** YOUR TASK **
Below are entries. Copy exactly the lines running from the line that holds "getComponentList fetch load = Return" to the line that holds "fault that is", with both ends included.

[Source data]
━━━━━━━━━━━━━━━━━━━━━━━━━━━━━━
(** C12. A reader-writer lock that any number of threads use on any number of processors, whatever
    else they do with the scheduler.  The writer that has the lock has it alone; a thread waits
    only while another one has the lock, and a reader waits only behind a writer, so no wake-up
    is lost; while a writer waits nobody becomes a reader; a thread that has the lock never fails
    to release it; [rwlock_destroy] accepts the lock only when nobody has it; and no step
    fails.  There are fewer than 2^31 threads, so that the count does not wrap around; and, as in
    [sched_safe], a thread is not preempted between [wait_on] and [sched_sleep], which the code does
    not exclude ([preempted_waiter_corrupts]). *)
Theorem rwlock_correct nc nr x0 x :
  0 < nc → 3 * nc ≤ nr → rw_initial nc nr x0 → rtc (rw_step nc nr) x0 x →
  ∃ lr lw, waiters nr (rker x) (rd_queue (rwl x)) lr ∧ waiters nr (rker x) (wr_queue (rwl x)) lw ∧
    (∀ t, holds (rpcs x) lw true t →
       (∀ u, holds (rpcs x) lw true u → u = t) ∧ ∀ u, ¬ holds (rpcs x) lr false u) ∧
    (lr ≠ [] ∨ lw ≠ [] → ∃ t, holds (rpcs x) lw true t ∨ holds (rpcs x) lr false t) ∧
    (lr ≠ [] → lw ≠ [] ∨ ∃ t, holds (rpcs x) lw true t) ∧
    (rwlock_destroy (rwl x) = 0 →
       ∀ t, ¬ holds (rpcs x) lw true t ∧ ¬ holds (rpcs x) lr false t) ∧
    (∀ t err, rpcs x !! t = Some (RIdle err) → err = 0 ∨ err = EBUSY) ∧
    (∀ c t call, 0 ≤ c < nc → rw_may c t x = true → is_Some (rw_next t call x)) ∧
    (∀ c t call x', 0 ≤ c < nc → rw_may c t x = true → rw_next t call x = Some x' →
       ∃ lr', waiters nr (rker x') (rd_queue (rwl x')) lr' ∧
         (lw ≠ [] → ∀ u, holds (rpcs x') lr' false u → holds (rpcs x) lr false u)).
Proof.
  intros Hnc Hnr Hi Hr. destruct (ri_queues _ _ _ Hi) as (Hqr & Hqw & Hqq).
  destruct (rw_good_rtc nc nr Hnc Hnr _ _ Hqr Hqw Hqq x0 x) as (E1 & E2 & lr & lw & R & w & HG & Hin);
    [by apply rw_good_initial|done|].
  rewrite <- E1, <- E2 in *. clear E1 E2.
  destruct (G2_waiters nc nr Hnc Hnr _ _ Hqr Hqw Hqq _ _ _ HG) as [W1 W2].
  exists lr, lw. split; [done|]. split; [done|].
  pose proof Hin as [H1 H2 H3 H4 H5 H6 H7 H8 H9 H10].
  assert (∀ t, ¬ holds (rpcs x) lr false t ↔ t ∉ R) as HnR by (intros t; by rewrite H2).
  split; [|split; [|split; [|split; [|split; [|split]]]]].
  - intros t Ht. apply H3 in Ht. split; [intros u Hu%H3; congruence|]. intros u.
    apply HnR. rewrite (H5 t Ht). set_solver.
  - intros Hne. destruct w as [w|]; [exists w; left; by apply H3|].
    destruct (decide (R = ∅)) as [E|E].
    + destruct (H8 eq_refl E) as [-> ->]. by destruct Hne.
    + apply set_choose_L in E as [t Ht]. exists t. right. by apply H2.
  - intros Hne. destruct w as [w|]; [right; exists w; by apply H3|]. left. intros E.
    by apply Hne, H9.
  - unfold rwlock_destroy. destruct (Z.eqb_spec (rw_count (rwl x)) 0) as [E|E]; [|done].
    intros _ t. rewrite HnR, <- H3. destruct w as [w|]; [by rewrite E in H4|].
    assert (R = ∅) as -> by (apply leibniz_equiv, size_empty_inv; lia). done.
  - done.
  - intros c t call Hc Hm.
    destruct (rw_next_ok nc nr Hnc Hnr _ _ Hqr Hqw Hqq x c t call lr lw)
      as (p & s' & p' & n' & lr' & lw' & _ & _ & _ & E & _); try done.
  - intros c t call x' Hc Hm E.
    destruct (rw_next_ok nc nr Hnc Hnr _ _ Hqr Hqw Hqq x c t call lr lw)
      as (p & s' & p' & n' & lr' & lw' & Ep & Hl & Es & E' & HG'); try done.
    assert (x' = rw_at t p' (set_rw_count n' (rwl x)) s' x) as -> by congruence.
    exists lr'. split; [by apply (G2_waiters nc nr Hnc Hnr _ _ Hqr Hqw Hqq _ _ _ HG')|].
    intros Hw u. by eapply rw_spec_pref.
Qed.

(** Executions given by a list of steps; each is checked to be possible. *)
Inductive revent := RKop (c : Z) (op : kop) | RCall (c t : Z) (call : rcall).

Fixpoint rw_exec (nc nr : Z) (l : list revent) (x : rsys) : option rsys :=
  match l with
  | [] => Some x
  | RKop c op :: l =>
      if (0 <=? c) && (c <? nc) && rw_may_kop nc nr c op x
      then '(s, _) ← do_op c op (rker x); rw_exec nc nr l (rw_ker s x) else None
  | RCall c t call :: l =>
      if (0 <=? c) && (c <? nc) && rw_may c t x
      then x' ← rw_next t call x; rw_exec nc nr l x' else None
  end.

Lemma rw_exec_rtc nc nr l x x' : rw_exec nc nr l x = Some x' → rtc (rw_step nc nr) x x'.
Proof.
  revert x. induction l as [|[c op|c t call] l IH]; intros x E; [by injection E as ->| |];
    cbn in E; destruct ((0 <=? c) && (c <? nc)) eqn:Ec; try done; cbn in E.
  - destruct (rw_may_kop nc nr c op x) eqn:Em; [|done].
    destruct (do_op c op (rker x)) as [[s []]|] eqn:Ed; [|done]. cbn in E.
    eapply rtc_l; [|by apply IH]. eapply rw_step_kop; [|done|done]. lia.
  - destruct (rw_may c t x) eqn:Em; [|done].
    destruct (rw_next t call x) as [x1|] eqn:Ed; [|done]. cbn in E.
    eapply rtc_l; [|by apply IH]. eapply rw_step_call; [|done|done]. lia.
Qed.

(** The machine [boot] with a free lock on the queues 6 and 7. *)
Definition rw_boot : rsys :=
  {| rker := boot; rwl := {| rw_count := 0; rd_queue := 6; wr_queue := 7 |};
     rpcs := {[1 := RIdle 0; 2 := RIdle 0; 3 := RIdle 0]} |}.

Lemma rw_boot_initial : rw_initial 2 8 rw_boot.
Proof.
  split; try done; [apply boot_initial|]. intros t p Ht. cbn in Ht.
  repeat (apply lookup_insert_Some in Ht as [[_ <-]|[_ Ht]]; [done|]).
  by apply lookup_singleton_Some in Ht as [_ <-].
Qed.
(** * Mood of the Internet: the aggregation and scoring core (analytics.py)

    A shallow embedding of [src/analytics.py] and the properties its
    specification states about it.

    Data.  A pandas DataFrame of documents is a list of rows together with a
    flag telling whether the [topic] column exists.  A pandas Series indexed by
    labels (the result of [value_counts]) is an association list: it is
    ordered, and [idxmax] reads that order.  A DataFrame built from a list of
    dicts carries its column names, because [sort_values] looks the sort key
    up among them and raises [KeyError] when it is not there.

    Numbers.  The program computes in binary64.  The embedding is written once,
    over an interface [Number] of the arithmetic the code uses, and is read at
    two instances: [float] (Rocq's primitive binary64 numbers), which is the
    arithmetic the program runs and is used to evaluate it on concrete inputs,
    and [Q] (exact rationals), in which the universally quantified laws of
    the arithmetic are proved; properties that do not depend on the arithmetic
    are proved for every instance.  [round(x, 1)] on a numpy float is
    [rint(x * 10) / 10] with [rint] rounding halves to even; both instances
    share the same tie rule.  [round(x, 1)] on a Python float, which is what
    iterating over a Series yields, is the exact value rounded to one decimal
    and converted back; the two differ in binary64 and agree on rationals.

    Text.  The insights are f-strings; each is modelled by the template that
    is chosen and the values it embeds. *)

From Stdlib Require Import ZArith QArith Lqa Floats List String Ascii Bool Lia Permutation Sorted.
From Stdlib Require Import DecimalString.
Import ListNotations.

Set Warnings "-inexact-float".

Local Open Scope string_scope.
Local Open Scope Z_scope.

(** ** The arithmetic of the program *)

Class Number (num : Type) : Type := {
  of_int : Z -> num;
  add : num -> num -> num;
  sub : num -> num -> num;
  mul : num -> num -> num;
  div : num -> num -> num;
  ltb : num -> num -> bool;
  leb : num -> num -> bool;
  rint : num -> num;
  pyfloat_round1 : num -> num
}.

(** Round half to even, on an exact rational. *)
Definition Qrint (q : Q) : Z :=
  let n := Qnum q in
  let d := Zpos (Qden q) in
  let f := n / d in
  let r2 := 2 * (n mod d) in
  if r2 <? d then f
  else if d <? r2 then f + 1
  else if Z.even f then f else f + 1.

Definition Qltb (a b : Q) : bool := negb (Qle_bool b a).

#[export] Instance Number_Q : Number Q := {
  of_int := inject_Z;
  add := Qplus;
  sub := Qminus;
  mul := Qmult;
  div := Qdiv;
  ltb := Qltb;
  leb := Qle_bool;
  rint := fun q => inject_Z (Qrint q);
  pyfloat_round1 := fun q => Qdiv (inject_Z (Qrint (Qmult q (inject_Z 10)))) (inject_Z 10)
}.

(** Integers enter binary64 through the unsigned 63-bit conversion; the
    integers of the program are document counts and small constants. *)
Definition float_of_int (z : Z) : float :=
  match z with
  | Z0 => PrimFloat.zero
  | Zpos _ => PrimFloat.of_uint63 (Uint63.of_Z z)
  | Zneg p => PrimFloat.opp (PrimFloat.of_uint63 (Uint63.of_Z (Zpos p)))
  end.

(** [rint] on a binary64 number: a finite number is [m * 2^e] exactly; with
    [e >= 0] it is integral already, otherwise it is the rational
    [m / 2^(-e)], rounded by [Qrint]; the sign is put back afterwards. *)
Definition float_rint (x : float) : float :=
  match Prim2SF x with
  | S754_finite s m e =>
      match e with
      | Zneg k =>
          let r := float_of_int (Qrint (Zpos m # 2 ^ k)) in
          if s then PrimFloat.opp r else r
      | _ => x
      end
  | _ => x
  end.

(** The binary64 number nearest to [k / 10], with sign [s], for an integer
    [k >= 0]: the division of the exact integer by ten, rounded once. *)
Definition nearest_tenths (s : bool) (k : Z) : float :=
  match k with
  | Zpos p => SF2Prim (SFdiv prec emax (S754_finite s p 0) (S754_finite false 10 0))
  | _ => if s then PrimFloat.opp PrimFloat.zero else PrimFloat.zero
  end.

(** [round(x, 1)] on a Python float ([float.__round__] of CPython): the exact
    value of [x] is rounded to one decimal, halves to even, and the decimal
    obtained is converted back to the nearest binary64 number.  A finite
    number is [m * 2^e] exactly; with [e >= 0] it is integral and rounds to
    itself, as do zeros, infinities and NaN. *)
Definition float_round1 (x : float) : float :=
  match Prim2SF x with
  | S754_finite s m e =>
      match e with
      | Zneg k => nearest_tenths s (Qrint (Zpos m * 10 # 2 ^ k))
      | _ => x
      end
  | _ => x
  end.

#[export] Instance Number_float : Number float := {
  of_int := float_of_int;
  add := PrimFloat.add;
  sub := PrimFloat.sub;
  mul := PrimFloat.mul;
  div := PrimFloat.div;
  ltb := PrimFloat.ltb;
  leb := PrimFloat.leb;
  rint := float_rint;
  pyfloat_round1 := float_round1
}.

(** ** Python and pandas primitives *)

(** A raised exception, or a returned value. *)
Inductive exn : Type :=
| KeyError (key : string).

Inductive result (A : Type) : Type :=
| Returns (a : A)
| Raises (e : exn).

Arguments Returns {A} a.
Arguments Raises {A} e.

(** [unique()]: the distinct values in order of first appearance. *)
Fixpoint unique_from {A} (eqb : A -> A -> bool) (seen l : list A) : list A :=
  match l with
  | [] => []
  | x :: t =>
      if existsb (eqb x) seen then unique_from eqb seen t
      else x :: unique_from eqb (x :: seen) t
  end.

Definition unique {A} (eqb : A -> A -> bool) (l : list A) : list A :=
  unique_from eqb [] l.

Definition count_label (l : list string) (x : string) : nat :=
  count_occ string_dec l x.

(** Insertion sort by a key, largest key first.  Equal keys stay in their
    order of arrival; pandas sorts with quicksort, which promises no order
    among equal keys, so the order of ties is this model's choice. *)
Fixpoint insert_desc {A} (key : A -> nat) (a : A) (l : list A) : list A :=
  match l with
  | [] => [a]
  | b :: t =>
      if (key a <? key b)%nat then b :: insert_desc key a t
      else a :: b :: t
  end.

Definition sort_desc {A} (key : A -> nat) (l : list A) : list A :=
  fold_right (insert_desc key) [] l.
(** A sidebar with two component links, the root components link, a link
    to another site, and a component link outside the sidebar. *)
Definition introductionPage : document :=
  page
    [ Element "nav" []
        [ Element "ul" []
            [ Element "li" []
                [ Element "a" [ ("href", "/docs/components/") ]
                    [ Text "Components" ] ];
              Element "li" []
                [ Element "a" [ ("href", "/docs/components/accordion") ]
                    [ Text " Accordion " ] ];
              Element "li" []
                [ Element "a" [ ("href", "https://github.com/heroui-inc") ]
                    [ Text "GitHub" ] ];
              Element "li" []
                [ Element "a" [ ("href", "/docs/components/button") ]
                    [ Text "Button" ] ] ] ];
      Element "main" []
        [ Element "a" [ ("href", "/docs/components/card") ]
            [ Text "Card" ] ] ].

(** A page whose only component link is outside any [nav]. *)
Definition linkOutsideNav : document :=
  page
    [ Element "main" []
        [ Element "a" [ ("href", "/docs/components/button") ]
            [ Text "Button" ] ] ].

Definition isSelected : ApiProperty.t :=
  {| ApiProperty.name := "isSelected";
     ApiProperty.type := "boolean";
     ApiProperty.description := Some "Whether selected";
     ApiProperty.defaultValue := Some EmptyString |}.

Definition button : ComponentReference.t :=
  {| ComponentReference.name := "Button";
     ComponentReference.url := "https://www.heroui.com/docs/components/button" |}.

Definition card : ComponentReference.t :=
  {| ComponentReference.name := "Card";
     ComponentReference.url := "https://www.heroui.com/docs/components/card" |}.

End Fixtures.

(* ===================================================================== *)
(** ** The tool adapter always answers with an envelope *)
(* ===================================================================== *)

Import Js Dom Scraper Server.

Ltac run_handler :=
  unfold get_heroui_component_list, get_heroui_component_examples,
    get_heroui_component_api, tryT, bindT, await, log, error,
    sendLoggingMessage, ret;
  cbn beta iota.


(* ===================================================================== *)
(** ** Faults of the transport *)
(* ===================================================================== *)

(** Whatever the transport does, [fetchHtml] throws nothing but a
    [ScrapingError]. *)
Lemma fetchHtml_throws_ScrapingError :
  forall (fetch : Http.Fetch) (url : string) (e : thrown),
    fetchHtml fetch url = Throw e -> isScrapingError e = true.
Proof.
  intros fetch url e. unfold fetchHtml, try_catch, bind.
  destruct (fetch url) as [response|e0].
  - destruct (negb (Http.ok response)); cbn.
    + intros H; inversion H; reflexivity.
    + destruct (Http.text response) as [html|e1]; [discriminate|].
      destruct (isScrapingError e1) eqn:He1; intros H; inversion H; subst;
        auto.
  - destruct (isScrapingError e0) eqn:He0; intros H; inversion H; subst; auto.
Qed.

(** The page was fetched and parsed: the operations return what the scan
    of that page gives. *)
Lemma getComponentExamples_fetched :
  forall fetch load componentName html doc,
    fetchHtml fetch (componentUrl componentName) = Return html ->
    load html = Return doc ->
    getComponentExamples fetch load componentName
    = Return (examplesOf doc).
Proof.
  intros fetch load componentName html doc H Hdoc.
  unfold getComponentExamples. rewrite H. cbn [bind]. rewrite Hdoc.
  reflexivity.
Qed.

Lemma getComponentApi_fetched :
  forall fetch load componentName html doc,
    fetchHtml fetch (componentUrl componentName) = Return html ->
    load html = Return doc ->
    getComponentApi fetch load componentName = Return (apiOf doc).
Proof.
  intros fetch load componentName html doc H Hdoc.
  unfold getComponentApi. rewrite H. cbn [bind]. rewrite Hdoc. reflexivity.
Qed.

Lemma getComponentList_fetched :
  forall fetch load html doc,
    fetchHtml fetch (BASE_URL ++ "/guide/introduction")%string = Return html ->
    load html = Return doc ->
    getComponentList fetch load = Return (componentsOf doc).
Proof.
  intros fetch load html doc H Hdoc.
  unfold getComponentList. rewrite H. cbn [bind]. rewrite Hdoc. reflexivity.
Qed.

(** What the [catch] clauses of the two component operations do with a
    fault raised after the fetch, while the page is parsed and scanned: a
    fault that is not a [ScrapingError] is wrapped in one whose message
    quotes the identifier as it was given. *)
Lemma getComponentExamples_scan_fault :
  forall fetch load componentName html e,
    fetchHtml fetch (componentUrl componentName) = Return html ->
    load html = Throw e ->
    isScrapingError e = false ->
    getComponentExamples fetch load componentName
    = Throw (ScrapingError ("Failed to get examples for " ++ componentName
                            ++ ": " ++ messageOf e)).
Proof.
  intros fetch load componentName html e H Hdoc He.
  unfold getComponentExamples. rewrite H. cbn [bind]. rewrite Hdoc.
  cbn [bind try_catch]. rewrite He. reflexivity.
Qed.

Lemma getComponentApi_scan_fault :
  forall fetch load componentName html e,
    fetchHtml fetch (componentUrl componentName) = Return html ->
    load html = Throw e ->
    isScrapingError e = false ->
    getComponentApi fetch load componentName
    = Throw (ScrapingError ("Failed to get API for " ++ componentName
                            ++ ": " ++ messageOf e)).
Proof.
  intros fetch load componentName html e H Hdoc He.
  unfold getComponentApi. rewrite H. cbn [bind]. rewrite Hdoc.
  cbn [bind try_catch]. rewrite He. reflexivity.
Qed.

(** What the [catch] clauses of the two component operations do with a
    fault of the fetch: it is returned as the empty result when its
    message contains the text 404, and rethrown as it is otherwise. *)
Lemma getComponentExamples_fault :
  forall fetch load componentName e,
    fetchHtml fetch (componentUrl componentName) = Throw e ->
    getComponentExamples fetch load componentName
    = if includes "404" (messageOf e) then Return [] else Throw e.
Proof.
  intros fetch load componentName e H.
  unfold getComponentExamples. rewrite H. cbn [bind try_catch].
  rewrite (fetchHtml_throws_ScrapingError _ _ _ H).
  destruct (includes "404" (messageOf e)); reflexivity.
Qed.

Lemma getComponentApi_fault :
  forall fetch load componentName e,
    fetchHtml fetch (componentUrl componentName) = Throw e ->
    getComponentApi fetch load componentName
    = if includes "404" (messageOf e) then Return None else Throw e.
Proof.
  intros fetch load componentName e H.
  unfold getComponentApi. rewrite H. cbn [bind try_catch].
  rewrite (fetchHtml_throws_ScrapingError _ _ _ H).
  destruct (includes "404" (messageOf e)); reflexivity.
Qed.

(** Where a returned value comes from: the scan of the fetched page, or
    the empty result of the [catch] clause. *)
Lemma getComponentExamples_returns :
  forall fetch load componentName examples,
    getComponentExamples fetch load componentName = Return examples ->
    examples = []
    \/ exists html doc,
         fetchHtml fetch (componentUrl componentName) = Return html
         /\ load html = Return doc
         /\ examples = examplesOf doc.
Proof.
  intros fetch load componentName examples H.
  unfold getComponentExamples, try_catch, bind in H.
  destruct (fetchHtml fetch (componentUrl componentName)) as [html|e].
  - destruct (load html) as [doc|e] eqn:Hdoc.
    + inversion H; subst. right. eauto.
    + destruct (isScrapingError e && negb (includes "404" (messageOf e)));
        [discriminate|].
      destruct (negb (isScrapingError e)); [discriminate|].
      inversion H. left. reflexivity.
  - destruct (isScrapingError e && negb (includes "404" (messageOf e)));
      [discriminate|].
    destruct (negb (isScrapingError e)); [discriminate|].
    inversion H. left. reflexivity.
Qed.

Lemma getComponentApi_returns :
  forall fetch load componentName api,
    getComponentApi fetch load componentName = Return api ->
    api = None
    \/ exists html doc,
         fetchHtml fetch (componentUrl componentName) = Return html
         /\ load html = Return doc
         /\ api = apiOf doc.
Proof.
  intros fetch load componentName api H.
  unfold getComponentApi, try_catch, bind in H.
  destruct (fetchHtml fetch (componentUrl componentName)) as [html|e].
  - destruct (load html) as [doc|e] eqn:Hdoc.
    + inversion H; subst. right. eauto.
    + destruct (isScrapingError e && negb (includes "404" (messageOf e)));
        [discriminate|].
      destruct (negb (isScrapingError e)); [discriminate|].
      inversion H. left. reflexivity.
  - destruct (isScrapingError e && negb (includes "404" (messageOf e)));
      [discriminate|].
    destruct (negb (isScrapingError e)); [discriminate|].
    inversion H. left. reflexivity.
Qed.

(** C2.  The transport answers 404 Not Found: [getComponentExamples] and
    [getComponentApi] throw the fetch fault instead of returning the empty
    result, because the fault's message carries the status text and not
    the status code the [catch] clauses look for.  Conversely a fault whose
    message happens to contain 404 (here through the URL) is turned into
    the empty result whatever its cause.  [getComponentList] rethrows every
    fault of the fetch. *)
Theorem missing_page_fault_is_rethrown :
  forall load : string -> completion document,
    getComponentExamples Fixtures.notFound load "button"
    = Throw (ScrapingError
               "Failed to fetch https://www.heroui.com/docs/components/button: Not Found")
    /\ getComponentApi Fixtures.notFound load "button"
       = Throw (ScrapingError
                  "Failed to fetch https://www.heroui.com/docs/components/button: Not Found")
    /\ getComponentExamples Fixtures.serverError load "error404" = Return []
    /\ getComponentApi Fixtures.serverError load "error404" = Return None
    /\ getComponentExamples Fixtures.offline load "button"
       = Throw (ScrapingError
                  "Network error fetching https://www.heroui.com/docs/components/button: getaddrinfo ENOTFOUND www.heroui.com")
    /\ (forall fetch e,
           fetchHtml fetch (BASE_URL ++ "/guide/introduction")%string = Throw e ->
           getComponentList fetch load
           = Throw (ScrapingError
                      ("Failed to get component list: " ++ messageOf e))).
Proof.
  intros load. repeat split; try reflexivity.
  intros fetch e H. unfold getComponentList. rewrite H. reflexivity.
Qed.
━━━━━━━━━━━━━━━━━━━━━━━━━━━━━━
** RESULT OF THIS EXERCISE **
    getComponentList fetch load = Return (componentsOf doc).
Proof.
  intros fetch load html doc H Hdoc.
  unfold getComponentList. rewrite H. cbn [bind]. rewrite Hdoc. reflexivity.
Qed.

(** What the [catch] clauses of the two component operations do with a
    fault raised after the fetch, while the page is parsed and scanned: a
    fault that is not a [ScrapingError] is wrapped in one whose message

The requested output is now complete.